ENTRIES PROVIDED
□ □ □ □ □ □ □

(** [%p] with its second character [ch]. *)
Definition conv_pointer (wide : Z) (ext : extension_table) (sp : fmt_spec) (ch : Z) (args : list va_arg_t) :
    option (piece * list va_arg_t) :=
  if ch =? chr "p" then
    match args with
    | VaPtr v :: r => Some (mkPiece InNumBuf (conv_p2 (wrap wide v) 4 (chr "x") []) None (chr " "), r)
    | _ => None
    end
  else if (ch =? chr "A") || (ch =? chr "a") then
    match args with
    | VaLong v :: r =>
        let v := wrap wide v in
        let v := if ch =? chr "A" then ntohl (u32 v) else v in
        Some (mkPiece InNumBuf (truncate (precision sp) (conv_ip_addr wide (u32 v) [])) None (chr " "), r)
    | _ => None
    end
  else if (ch =? chr "B") || (ch =? chr "b") then
    match args with
    | VaBytes b :: r =>
        if (length b =? 16)%nat then
          Some (mkPiece InNumBuf (truncate (precision sp) (conv_ipv6_addr wide b [] (ch =? chr "b"))) None (chr " "), r)
        else None
    | _ => None
    end
  else
    match args with
    | a :: r =>
        if is_pointer a then
          match find_ext ext ch with
          | Some handler => Some (mkPiece InNumBuf (truncate (precision sp) (handler a)) None (chr " "), r)
          | None => Some (mkPiece InString S_BOGUS None (pad_char sp), r)
          end
        else None
    | [] => None
    end.

(** The switch on the conversion character.  [CvEnd]: the format is over. *)
Inductive conversion : Type :=
| CvPiece (p : piece) (i_num : Z) (args : list va_arg_t) (fmt : list Z)
| CvStore (id : Z) (t : var_type_enum) (args : list va_arg_t) (fmt : list Z)
| CvEnd.

Definition plain (fmt : list Z) (i_num : Z) (r : option (piece * list va_arg_t)) : option conversion :=
  '(p, args) ← r; Some (CvPiece p i_num args fmt).

Definition convert (wide : Z) (ext : extension_table) (sp : fmt_spec) (i_num : Z) (args : list va_arg_t) (fmt : list Z) :
    option conversion :=
  match fmt with
  | [] => Some CvEnd
  | c :: rest =>
      if c =? 0 then Some CvEnd
      else if c =? chr "u" then '(p, i_num, args) ← conv_decimal wide sp true i_num args; Some (CvPiece p i_num args rest)
      else if (c =? chr "d") || (c =? chr "i") then
        '(p, i_num, args) ← conv_decimal wide sp false i_num args; Some (CvPiece p i_num args rest)
      else if c =? chr "o" then plain rest i_num (conv_octal wide sp args)
      else if (c =? chr "x") || (c =? chr "X") then plain rest i_num (conv_hex wide sp c i_num args)
      else if c =? chr "s" then plain rest i_num (conv_string sp args)
      else if (c =? chr "f") || (c =? chr "e") || (c =? chr "E") then plain rest i_num (conv_float wide sp c args)
      else if (c =? chr "g") || (c =? chr "G") then plain rest i_num (conv_general sp c args)
      else if c =? chr "c" then
        '(v, args) ← va_int args; Some (CvPiece (mkPiece InCharBuf [u8 v] None (chr " ")) i_num args rest)
      else if c =? chr "%" then Some (CvPiece (mkPiece InCharBuf [chr "%"] None (chr " ")) i_num args rest)
      else if c =? chr "n" then match args with VaOut id :: args => Some (CvStore id (var_type sp) args rest) | _ => None end
      else if c =? chr "p" then
        match rest with
        | [] => Some CvEnd
        | ch :: rest => if ch =? 0 then Some CvEnd else plain rest i_num (conv_pointer wide ext sp ch args)
        end
      else Some (CvPiece (mkPiece InCharBuf [chr "%"; c] None (chr " ")) i_num args rest)
  end.

(** ** The formatter *)
Inductive fmt_res (A : Type) : Type :=
| FOk (a : A)
| FFull                (** the output refused a character: return the count *)
| FUndef.
Arguments FOk {A}. Arguments FFull {A}. Arguments FUndef {A}.

(** The output, the characters put so far, and what [%n] stored. *)
Record fmt_state (S : Type) : Type := mkFmtState { out : S; cc : Z; stores : list (Z * Z) }.
Arguments mkFmtState {S}. Arguments out {S}. Arguments cc {S}. Arguments stores {S}.

Section Formatter.
Context {S : Type} `{IFmtOutput S}.

Definition FM (A : Type) : Type := fmt_state S -> fmt_state S * fmt_res A.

□ □ □ □ □ □ □

TO DO
In the listing above, find the line containing "(p : piece)" and the line containing "c :: rest =>", then repeat those two lines and everything between them exactly.

ANSWER BOX
| CvPiece (p : piece) (i_num : Z) (args : list va_arg_t) (fmt : list Z)
| CvStore (id : Z) (t : var_type_enum) (args : list va_arg_t) (fmt : list Z)
| CvEnd.

Definition plain (fmt : list Z) (i_num : Z) (r : option (piece * list va_arg_t)) : option conversion :=
  '(p, args) ← r; Some (CvPiece p i_num args fmt).

Definition convert (wide : Z) (ext : extension_table) (sp : fmt_spec) (i_num : Z) (args : list va_arg_t) (fmt : list Z) :
    option conversion :=
  match fmt with
  | [] => Some CvEnd
  | c :: rest =>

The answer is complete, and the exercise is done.